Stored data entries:
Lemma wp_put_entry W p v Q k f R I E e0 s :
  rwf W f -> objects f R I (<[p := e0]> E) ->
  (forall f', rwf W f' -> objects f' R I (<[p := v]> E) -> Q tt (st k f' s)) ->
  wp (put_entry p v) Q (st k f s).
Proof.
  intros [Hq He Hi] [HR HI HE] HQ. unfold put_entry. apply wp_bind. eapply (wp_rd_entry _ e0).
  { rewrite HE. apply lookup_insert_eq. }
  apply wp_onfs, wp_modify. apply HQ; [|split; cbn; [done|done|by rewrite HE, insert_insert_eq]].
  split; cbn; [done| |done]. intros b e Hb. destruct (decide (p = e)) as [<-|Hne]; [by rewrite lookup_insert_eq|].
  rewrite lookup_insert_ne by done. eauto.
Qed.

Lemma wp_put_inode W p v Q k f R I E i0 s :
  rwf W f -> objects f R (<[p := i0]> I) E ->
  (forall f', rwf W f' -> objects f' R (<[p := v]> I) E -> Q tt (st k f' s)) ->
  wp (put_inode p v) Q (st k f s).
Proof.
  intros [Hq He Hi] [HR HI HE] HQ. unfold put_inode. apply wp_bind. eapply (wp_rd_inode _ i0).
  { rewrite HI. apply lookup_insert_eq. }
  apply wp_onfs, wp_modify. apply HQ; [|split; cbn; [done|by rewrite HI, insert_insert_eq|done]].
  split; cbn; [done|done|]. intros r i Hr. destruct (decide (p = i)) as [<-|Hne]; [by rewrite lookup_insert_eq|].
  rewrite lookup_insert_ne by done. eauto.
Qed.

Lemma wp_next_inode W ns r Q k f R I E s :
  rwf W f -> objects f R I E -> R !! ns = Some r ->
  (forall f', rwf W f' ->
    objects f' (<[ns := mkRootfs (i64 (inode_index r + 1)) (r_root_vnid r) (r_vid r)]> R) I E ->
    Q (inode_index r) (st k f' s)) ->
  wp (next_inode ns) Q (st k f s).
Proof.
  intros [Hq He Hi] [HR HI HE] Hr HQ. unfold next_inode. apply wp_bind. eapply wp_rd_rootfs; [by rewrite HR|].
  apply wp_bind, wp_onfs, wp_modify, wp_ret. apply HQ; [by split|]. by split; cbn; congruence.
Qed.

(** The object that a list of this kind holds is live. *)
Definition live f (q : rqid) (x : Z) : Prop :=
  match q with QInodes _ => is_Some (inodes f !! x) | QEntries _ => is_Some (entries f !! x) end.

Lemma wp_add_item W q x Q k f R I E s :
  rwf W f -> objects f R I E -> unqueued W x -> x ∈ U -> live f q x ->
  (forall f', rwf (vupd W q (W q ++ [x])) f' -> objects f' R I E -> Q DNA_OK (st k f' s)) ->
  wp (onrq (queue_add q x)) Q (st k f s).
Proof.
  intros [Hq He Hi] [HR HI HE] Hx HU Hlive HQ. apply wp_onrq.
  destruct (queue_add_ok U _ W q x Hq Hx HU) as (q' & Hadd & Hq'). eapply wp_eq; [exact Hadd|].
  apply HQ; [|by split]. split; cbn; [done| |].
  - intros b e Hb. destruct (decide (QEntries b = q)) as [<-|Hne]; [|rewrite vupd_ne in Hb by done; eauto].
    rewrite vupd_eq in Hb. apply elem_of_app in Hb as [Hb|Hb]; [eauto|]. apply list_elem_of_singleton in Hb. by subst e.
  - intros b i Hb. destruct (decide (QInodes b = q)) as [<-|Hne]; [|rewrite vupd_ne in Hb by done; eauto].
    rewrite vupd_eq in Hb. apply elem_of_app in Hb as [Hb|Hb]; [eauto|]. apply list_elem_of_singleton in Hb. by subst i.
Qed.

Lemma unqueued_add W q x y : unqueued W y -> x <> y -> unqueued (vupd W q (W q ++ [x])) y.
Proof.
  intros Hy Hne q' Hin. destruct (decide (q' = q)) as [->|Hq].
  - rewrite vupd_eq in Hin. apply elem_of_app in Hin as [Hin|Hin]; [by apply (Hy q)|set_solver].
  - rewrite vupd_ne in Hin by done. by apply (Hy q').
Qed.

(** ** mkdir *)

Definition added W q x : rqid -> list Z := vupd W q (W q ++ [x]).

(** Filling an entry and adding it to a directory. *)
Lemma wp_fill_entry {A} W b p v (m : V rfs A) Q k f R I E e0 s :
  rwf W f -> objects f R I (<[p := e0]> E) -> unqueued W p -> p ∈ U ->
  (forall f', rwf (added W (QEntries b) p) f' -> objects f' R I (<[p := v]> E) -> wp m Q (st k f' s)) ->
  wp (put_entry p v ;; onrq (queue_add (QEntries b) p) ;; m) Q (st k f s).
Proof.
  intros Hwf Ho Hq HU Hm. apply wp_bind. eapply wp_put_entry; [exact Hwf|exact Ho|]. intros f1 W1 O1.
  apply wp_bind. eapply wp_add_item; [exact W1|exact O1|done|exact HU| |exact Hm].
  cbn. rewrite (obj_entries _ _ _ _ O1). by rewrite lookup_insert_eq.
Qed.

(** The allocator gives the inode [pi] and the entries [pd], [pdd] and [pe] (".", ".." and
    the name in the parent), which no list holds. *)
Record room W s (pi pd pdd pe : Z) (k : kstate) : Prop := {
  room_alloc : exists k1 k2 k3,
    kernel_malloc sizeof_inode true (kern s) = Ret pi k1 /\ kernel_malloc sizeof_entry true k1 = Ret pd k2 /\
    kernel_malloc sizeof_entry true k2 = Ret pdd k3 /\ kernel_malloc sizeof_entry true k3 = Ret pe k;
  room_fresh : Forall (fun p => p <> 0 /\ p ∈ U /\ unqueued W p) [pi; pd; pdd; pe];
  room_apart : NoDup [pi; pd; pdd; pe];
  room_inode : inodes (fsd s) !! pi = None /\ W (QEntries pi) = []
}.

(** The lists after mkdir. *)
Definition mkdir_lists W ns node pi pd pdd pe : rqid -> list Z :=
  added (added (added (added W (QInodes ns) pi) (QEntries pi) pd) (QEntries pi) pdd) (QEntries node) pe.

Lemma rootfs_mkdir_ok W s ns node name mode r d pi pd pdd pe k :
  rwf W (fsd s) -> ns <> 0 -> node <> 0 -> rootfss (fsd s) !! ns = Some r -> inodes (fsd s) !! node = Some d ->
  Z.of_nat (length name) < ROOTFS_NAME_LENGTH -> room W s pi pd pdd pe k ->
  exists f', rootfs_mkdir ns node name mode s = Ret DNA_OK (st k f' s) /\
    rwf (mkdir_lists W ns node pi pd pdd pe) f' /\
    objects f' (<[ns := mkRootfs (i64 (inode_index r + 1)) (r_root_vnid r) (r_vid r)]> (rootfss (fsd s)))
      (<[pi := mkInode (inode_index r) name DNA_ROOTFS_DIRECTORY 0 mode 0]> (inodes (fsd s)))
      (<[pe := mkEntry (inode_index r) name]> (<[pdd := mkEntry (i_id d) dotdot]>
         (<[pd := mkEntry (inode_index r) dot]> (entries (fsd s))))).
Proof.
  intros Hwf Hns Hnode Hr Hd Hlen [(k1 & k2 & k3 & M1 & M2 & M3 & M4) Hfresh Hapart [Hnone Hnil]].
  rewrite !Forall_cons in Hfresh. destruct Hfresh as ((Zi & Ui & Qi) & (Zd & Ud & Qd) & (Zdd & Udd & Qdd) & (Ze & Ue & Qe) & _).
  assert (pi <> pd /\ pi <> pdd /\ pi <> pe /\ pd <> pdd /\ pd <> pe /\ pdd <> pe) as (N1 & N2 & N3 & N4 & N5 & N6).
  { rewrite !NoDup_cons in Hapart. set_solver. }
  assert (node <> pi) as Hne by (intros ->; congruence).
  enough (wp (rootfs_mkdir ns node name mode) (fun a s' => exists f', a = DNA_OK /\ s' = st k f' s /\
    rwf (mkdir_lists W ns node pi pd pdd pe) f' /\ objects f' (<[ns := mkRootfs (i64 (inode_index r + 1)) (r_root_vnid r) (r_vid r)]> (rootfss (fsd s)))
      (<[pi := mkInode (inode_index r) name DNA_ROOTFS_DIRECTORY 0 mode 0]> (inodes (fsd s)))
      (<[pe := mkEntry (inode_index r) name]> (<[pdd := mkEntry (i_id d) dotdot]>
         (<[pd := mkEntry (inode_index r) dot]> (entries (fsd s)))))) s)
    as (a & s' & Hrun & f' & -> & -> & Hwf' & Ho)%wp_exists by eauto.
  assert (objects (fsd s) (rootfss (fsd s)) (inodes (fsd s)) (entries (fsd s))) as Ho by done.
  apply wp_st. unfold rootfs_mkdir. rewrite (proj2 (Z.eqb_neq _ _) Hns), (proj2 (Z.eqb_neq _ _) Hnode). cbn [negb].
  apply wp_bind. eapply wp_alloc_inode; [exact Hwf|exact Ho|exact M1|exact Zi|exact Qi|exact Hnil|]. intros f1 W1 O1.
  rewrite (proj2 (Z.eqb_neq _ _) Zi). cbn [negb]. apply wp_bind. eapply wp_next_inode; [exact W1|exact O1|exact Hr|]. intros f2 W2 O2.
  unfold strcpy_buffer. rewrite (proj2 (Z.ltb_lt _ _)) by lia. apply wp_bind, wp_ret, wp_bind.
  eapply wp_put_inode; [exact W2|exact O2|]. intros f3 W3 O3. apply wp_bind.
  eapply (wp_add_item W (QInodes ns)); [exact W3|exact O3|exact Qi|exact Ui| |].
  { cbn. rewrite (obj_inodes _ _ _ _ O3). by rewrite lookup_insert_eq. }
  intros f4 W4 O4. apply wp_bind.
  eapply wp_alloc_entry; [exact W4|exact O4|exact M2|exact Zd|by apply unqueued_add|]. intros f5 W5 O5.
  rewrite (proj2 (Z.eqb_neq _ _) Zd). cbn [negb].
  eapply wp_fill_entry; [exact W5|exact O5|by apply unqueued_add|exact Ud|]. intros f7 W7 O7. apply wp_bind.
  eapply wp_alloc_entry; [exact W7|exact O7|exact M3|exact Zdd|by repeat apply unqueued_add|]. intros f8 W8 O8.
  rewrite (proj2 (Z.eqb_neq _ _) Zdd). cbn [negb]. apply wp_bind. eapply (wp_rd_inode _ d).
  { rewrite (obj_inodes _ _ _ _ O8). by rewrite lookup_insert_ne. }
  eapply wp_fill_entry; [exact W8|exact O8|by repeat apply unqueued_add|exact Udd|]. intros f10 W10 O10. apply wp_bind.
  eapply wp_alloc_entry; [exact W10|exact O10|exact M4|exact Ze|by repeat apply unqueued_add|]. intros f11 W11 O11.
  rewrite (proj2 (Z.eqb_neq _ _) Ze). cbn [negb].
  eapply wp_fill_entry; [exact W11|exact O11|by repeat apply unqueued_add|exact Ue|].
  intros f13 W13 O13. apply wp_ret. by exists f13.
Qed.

* * *

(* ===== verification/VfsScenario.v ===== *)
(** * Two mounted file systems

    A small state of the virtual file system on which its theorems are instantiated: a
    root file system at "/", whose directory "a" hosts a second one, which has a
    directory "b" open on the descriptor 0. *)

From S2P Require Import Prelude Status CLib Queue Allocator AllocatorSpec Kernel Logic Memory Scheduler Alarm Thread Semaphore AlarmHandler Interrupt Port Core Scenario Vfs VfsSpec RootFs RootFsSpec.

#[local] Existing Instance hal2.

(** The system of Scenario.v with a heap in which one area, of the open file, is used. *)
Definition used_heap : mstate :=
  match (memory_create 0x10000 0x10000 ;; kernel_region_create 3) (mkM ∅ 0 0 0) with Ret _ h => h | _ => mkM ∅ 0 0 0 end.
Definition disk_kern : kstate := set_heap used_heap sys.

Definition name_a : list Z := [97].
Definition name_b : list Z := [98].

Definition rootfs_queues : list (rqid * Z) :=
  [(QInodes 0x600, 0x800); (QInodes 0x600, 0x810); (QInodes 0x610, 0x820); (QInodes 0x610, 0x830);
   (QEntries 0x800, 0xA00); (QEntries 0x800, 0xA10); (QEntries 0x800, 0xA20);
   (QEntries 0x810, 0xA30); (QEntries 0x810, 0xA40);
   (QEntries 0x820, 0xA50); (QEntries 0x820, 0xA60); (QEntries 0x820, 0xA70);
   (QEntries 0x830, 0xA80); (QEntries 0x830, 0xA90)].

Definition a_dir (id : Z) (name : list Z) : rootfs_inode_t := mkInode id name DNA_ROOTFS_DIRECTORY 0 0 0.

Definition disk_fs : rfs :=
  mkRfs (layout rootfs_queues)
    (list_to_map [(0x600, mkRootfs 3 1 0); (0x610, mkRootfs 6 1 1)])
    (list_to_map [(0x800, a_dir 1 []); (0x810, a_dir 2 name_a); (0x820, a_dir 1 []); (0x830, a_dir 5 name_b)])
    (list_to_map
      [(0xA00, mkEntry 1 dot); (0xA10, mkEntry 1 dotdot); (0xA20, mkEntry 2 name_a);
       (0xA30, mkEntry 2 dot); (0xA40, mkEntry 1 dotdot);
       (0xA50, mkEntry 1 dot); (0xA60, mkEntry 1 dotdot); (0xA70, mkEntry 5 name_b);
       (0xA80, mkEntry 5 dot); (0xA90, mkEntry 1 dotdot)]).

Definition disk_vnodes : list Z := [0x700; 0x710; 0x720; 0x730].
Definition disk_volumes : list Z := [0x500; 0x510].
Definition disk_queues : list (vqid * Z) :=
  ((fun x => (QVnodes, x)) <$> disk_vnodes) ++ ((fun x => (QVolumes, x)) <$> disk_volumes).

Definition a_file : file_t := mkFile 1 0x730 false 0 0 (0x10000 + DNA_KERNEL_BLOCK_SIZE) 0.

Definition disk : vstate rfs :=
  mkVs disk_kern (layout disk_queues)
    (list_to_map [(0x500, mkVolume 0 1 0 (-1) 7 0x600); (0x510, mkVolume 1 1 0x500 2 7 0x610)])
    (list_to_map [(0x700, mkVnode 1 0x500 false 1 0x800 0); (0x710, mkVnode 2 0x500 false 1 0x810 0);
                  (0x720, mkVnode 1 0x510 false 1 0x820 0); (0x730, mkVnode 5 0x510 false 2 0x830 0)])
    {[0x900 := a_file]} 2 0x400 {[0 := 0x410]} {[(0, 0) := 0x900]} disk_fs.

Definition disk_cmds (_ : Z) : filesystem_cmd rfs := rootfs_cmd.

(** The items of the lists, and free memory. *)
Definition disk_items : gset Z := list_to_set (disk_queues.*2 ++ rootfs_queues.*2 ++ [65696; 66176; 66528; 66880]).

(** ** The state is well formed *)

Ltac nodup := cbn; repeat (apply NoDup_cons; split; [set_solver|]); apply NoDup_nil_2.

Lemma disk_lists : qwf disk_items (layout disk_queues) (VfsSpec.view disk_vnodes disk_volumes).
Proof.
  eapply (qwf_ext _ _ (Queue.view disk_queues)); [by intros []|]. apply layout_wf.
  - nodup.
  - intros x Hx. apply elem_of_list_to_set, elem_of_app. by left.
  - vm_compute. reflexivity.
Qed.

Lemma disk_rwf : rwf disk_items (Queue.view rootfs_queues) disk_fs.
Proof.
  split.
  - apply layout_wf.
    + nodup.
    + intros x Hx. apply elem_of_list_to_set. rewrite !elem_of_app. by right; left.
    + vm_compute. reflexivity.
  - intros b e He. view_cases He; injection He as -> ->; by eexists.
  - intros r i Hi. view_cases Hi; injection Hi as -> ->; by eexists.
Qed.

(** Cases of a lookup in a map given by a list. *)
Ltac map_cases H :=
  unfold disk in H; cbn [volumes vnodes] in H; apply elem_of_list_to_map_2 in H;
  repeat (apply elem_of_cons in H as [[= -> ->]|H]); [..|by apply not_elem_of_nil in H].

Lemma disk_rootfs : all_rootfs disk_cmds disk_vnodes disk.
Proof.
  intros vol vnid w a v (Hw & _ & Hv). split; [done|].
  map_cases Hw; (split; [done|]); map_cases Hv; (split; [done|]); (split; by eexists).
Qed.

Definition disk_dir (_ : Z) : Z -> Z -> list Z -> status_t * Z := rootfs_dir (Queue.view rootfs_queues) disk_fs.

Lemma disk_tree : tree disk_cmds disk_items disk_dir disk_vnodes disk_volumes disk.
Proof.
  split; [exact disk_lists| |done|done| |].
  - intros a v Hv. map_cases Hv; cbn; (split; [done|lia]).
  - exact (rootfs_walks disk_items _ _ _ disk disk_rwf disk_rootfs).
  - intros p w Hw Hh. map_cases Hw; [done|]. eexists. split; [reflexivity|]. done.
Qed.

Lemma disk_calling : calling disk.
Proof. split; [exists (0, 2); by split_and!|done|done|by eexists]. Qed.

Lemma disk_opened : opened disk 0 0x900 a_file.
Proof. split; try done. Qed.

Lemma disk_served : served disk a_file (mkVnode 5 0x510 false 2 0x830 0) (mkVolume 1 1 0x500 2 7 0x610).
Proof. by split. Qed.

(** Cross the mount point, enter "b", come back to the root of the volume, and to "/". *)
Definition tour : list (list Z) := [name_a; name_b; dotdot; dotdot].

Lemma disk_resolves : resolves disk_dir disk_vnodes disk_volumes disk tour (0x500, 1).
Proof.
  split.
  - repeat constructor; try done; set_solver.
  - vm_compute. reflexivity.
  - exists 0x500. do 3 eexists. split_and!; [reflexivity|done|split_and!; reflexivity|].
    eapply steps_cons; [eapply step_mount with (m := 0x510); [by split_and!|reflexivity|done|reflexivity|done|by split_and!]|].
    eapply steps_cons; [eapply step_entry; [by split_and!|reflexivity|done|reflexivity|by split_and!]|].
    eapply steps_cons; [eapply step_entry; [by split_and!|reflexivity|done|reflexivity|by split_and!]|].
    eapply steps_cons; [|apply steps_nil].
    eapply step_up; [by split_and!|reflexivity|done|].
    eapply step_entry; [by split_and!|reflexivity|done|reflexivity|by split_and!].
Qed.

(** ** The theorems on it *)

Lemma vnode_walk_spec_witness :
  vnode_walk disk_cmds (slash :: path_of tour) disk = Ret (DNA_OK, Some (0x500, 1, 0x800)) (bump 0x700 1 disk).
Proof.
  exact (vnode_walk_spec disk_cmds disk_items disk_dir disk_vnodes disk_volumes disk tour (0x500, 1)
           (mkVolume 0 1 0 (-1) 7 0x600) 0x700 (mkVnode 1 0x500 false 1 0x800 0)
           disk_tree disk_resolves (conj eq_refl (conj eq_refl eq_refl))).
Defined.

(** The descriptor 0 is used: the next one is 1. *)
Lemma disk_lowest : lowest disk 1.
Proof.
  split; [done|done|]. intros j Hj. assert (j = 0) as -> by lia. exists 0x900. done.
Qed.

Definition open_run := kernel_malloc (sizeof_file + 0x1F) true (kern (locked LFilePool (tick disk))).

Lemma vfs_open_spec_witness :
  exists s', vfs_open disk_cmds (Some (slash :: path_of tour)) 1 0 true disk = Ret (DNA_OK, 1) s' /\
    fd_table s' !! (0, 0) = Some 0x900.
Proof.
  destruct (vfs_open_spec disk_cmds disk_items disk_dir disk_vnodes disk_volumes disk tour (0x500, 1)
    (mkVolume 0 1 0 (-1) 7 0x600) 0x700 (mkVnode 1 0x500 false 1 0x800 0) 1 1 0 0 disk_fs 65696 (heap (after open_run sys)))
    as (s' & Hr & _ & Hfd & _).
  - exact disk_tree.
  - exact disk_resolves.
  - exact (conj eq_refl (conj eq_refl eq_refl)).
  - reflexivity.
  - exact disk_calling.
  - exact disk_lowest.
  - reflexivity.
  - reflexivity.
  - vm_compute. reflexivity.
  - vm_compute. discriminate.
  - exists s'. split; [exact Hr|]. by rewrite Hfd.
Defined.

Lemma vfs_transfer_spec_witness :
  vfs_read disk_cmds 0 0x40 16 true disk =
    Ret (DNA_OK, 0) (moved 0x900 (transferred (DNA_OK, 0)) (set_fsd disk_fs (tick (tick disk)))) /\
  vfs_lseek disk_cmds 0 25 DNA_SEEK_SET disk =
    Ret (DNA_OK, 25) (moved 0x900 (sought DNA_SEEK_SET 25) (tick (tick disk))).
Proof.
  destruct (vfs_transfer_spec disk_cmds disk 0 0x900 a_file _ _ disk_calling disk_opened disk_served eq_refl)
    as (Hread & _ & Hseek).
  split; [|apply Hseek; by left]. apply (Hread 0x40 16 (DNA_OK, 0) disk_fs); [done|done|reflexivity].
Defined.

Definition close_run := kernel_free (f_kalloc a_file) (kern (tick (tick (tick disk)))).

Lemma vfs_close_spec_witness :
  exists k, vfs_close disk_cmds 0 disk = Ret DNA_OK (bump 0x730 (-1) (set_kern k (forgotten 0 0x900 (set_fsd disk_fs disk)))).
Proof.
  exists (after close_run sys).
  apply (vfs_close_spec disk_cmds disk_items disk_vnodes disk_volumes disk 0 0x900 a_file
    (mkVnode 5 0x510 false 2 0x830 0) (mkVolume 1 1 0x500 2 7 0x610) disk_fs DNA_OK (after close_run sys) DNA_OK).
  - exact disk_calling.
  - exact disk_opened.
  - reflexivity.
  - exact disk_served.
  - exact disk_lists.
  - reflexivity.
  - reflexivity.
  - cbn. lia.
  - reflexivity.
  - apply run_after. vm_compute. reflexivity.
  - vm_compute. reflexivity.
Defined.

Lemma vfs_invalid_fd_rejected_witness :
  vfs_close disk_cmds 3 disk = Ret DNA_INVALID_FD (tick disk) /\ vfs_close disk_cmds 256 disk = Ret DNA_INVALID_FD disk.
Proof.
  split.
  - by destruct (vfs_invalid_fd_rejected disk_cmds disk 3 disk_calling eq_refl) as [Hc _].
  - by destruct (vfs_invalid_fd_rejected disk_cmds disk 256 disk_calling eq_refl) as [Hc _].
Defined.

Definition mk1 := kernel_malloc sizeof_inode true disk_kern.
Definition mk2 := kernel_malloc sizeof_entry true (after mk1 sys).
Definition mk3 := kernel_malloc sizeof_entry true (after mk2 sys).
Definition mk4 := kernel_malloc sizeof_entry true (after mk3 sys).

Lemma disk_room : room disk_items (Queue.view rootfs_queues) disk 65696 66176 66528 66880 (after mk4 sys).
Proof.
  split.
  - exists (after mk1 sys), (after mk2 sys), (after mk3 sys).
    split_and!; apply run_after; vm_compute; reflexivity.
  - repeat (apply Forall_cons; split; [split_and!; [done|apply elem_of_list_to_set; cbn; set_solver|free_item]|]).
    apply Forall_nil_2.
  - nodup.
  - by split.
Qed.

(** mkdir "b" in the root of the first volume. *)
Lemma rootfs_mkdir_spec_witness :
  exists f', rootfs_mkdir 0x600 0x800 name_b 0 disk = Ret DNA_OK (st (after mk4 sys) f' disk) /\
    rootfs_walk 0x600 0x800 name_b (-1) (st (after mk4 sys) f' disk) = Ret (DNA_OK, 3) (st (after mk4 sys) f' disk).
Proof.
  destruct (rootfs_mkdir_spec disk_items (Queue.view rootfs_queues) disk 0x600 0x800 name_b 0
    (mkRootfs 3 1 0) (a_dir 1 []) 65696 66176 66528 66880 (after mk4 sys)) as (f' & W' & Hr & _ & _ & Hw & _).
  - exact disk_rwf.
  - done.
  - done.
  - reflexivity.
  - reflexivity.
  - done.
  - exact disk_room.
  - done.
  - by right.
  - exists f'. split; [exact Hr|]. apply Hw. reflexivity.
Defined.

---

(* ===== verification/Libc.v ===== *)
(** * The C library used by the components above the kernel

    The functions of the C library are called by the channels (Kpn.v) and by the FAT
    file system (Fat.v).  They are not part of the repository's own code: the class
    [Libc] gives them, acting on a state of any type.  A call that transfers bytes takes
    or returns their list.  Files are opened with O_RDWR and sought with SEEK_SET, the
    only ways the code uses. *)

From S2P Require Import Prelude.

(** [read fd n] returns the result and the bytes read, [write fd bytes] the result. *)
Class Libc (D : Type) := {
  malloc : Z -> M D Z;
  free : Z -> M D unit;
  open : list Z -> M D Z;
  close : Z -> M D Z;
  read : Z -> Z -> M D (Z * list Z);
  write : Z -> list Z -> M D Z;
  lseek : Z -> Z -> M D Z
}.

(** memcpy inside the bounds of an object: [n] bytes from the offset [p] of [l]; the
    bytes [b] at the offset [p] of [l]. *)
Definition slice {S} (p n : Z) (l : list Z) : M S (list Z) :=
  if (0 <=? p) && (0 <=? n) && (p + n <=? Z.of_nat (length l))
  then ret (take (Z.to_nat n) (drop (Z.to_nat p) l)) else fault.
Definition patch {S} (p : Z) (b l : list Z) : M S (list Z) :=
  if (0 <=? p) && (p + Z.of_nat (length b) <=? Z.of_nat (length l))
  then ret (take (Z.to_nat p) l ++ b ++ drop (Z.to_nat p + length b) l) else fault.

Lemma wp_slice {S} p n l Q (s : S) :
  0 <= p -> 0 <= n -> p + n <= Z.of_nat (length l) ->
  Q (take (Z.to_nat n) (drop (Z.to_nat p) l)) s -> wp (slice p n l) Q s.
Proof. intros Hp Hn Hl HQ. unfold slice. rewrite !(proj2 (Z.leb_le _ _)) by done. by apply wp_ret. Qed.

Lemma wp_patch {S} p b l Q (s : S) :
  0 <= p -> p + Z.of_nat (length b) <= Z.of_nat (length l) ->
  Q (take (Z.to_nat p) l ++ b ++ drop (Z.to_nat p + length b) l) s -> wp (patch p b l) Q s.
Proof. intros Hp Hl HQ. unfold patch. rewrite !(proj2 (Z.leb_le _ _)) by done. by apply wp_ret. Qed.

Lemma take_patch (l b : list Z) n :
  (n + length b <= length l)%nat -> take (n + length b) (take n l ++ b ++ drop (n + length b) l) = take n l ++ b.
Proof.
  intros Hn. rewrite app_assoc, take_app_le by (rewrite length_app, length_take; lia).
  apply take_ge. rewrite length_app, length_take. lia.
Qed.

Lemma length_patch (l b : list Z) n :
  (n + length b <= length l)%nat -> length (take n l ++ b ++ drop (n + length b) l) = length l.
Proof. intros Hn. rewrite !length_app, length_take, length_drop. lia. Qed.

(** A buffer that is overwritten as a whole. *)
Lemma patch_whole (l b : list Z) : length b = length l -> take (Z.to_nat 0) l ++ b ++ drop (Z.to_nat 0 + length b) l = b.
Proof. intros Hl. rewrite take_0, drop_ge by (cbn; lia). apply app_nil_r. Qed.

▶ _Activity_: Only the lines above from the line containing "destruct (rootfs_mkdir_spec disk_items" through the line containing "- by right." should be retyped, exactly and with both ends included.

▶ _Output below_:
  destruct (rootfs_mkdir_spec disk_items (Queue.view rootfs_queues) disk 0x600 0x800 name_b 0
    (mkRootfs 3 1 0) (a_dir 1 []) 65696 66176 66528 66880 (after mk4 sys)) as (f' & W' & Hr & _ & _ & Hw & _).
  - exact disk_rwf.
  - done.
  - done.
  - reflexivity.
  - reflexivity.
  - done.
  - exact disk_room.
  - done.
  - by right.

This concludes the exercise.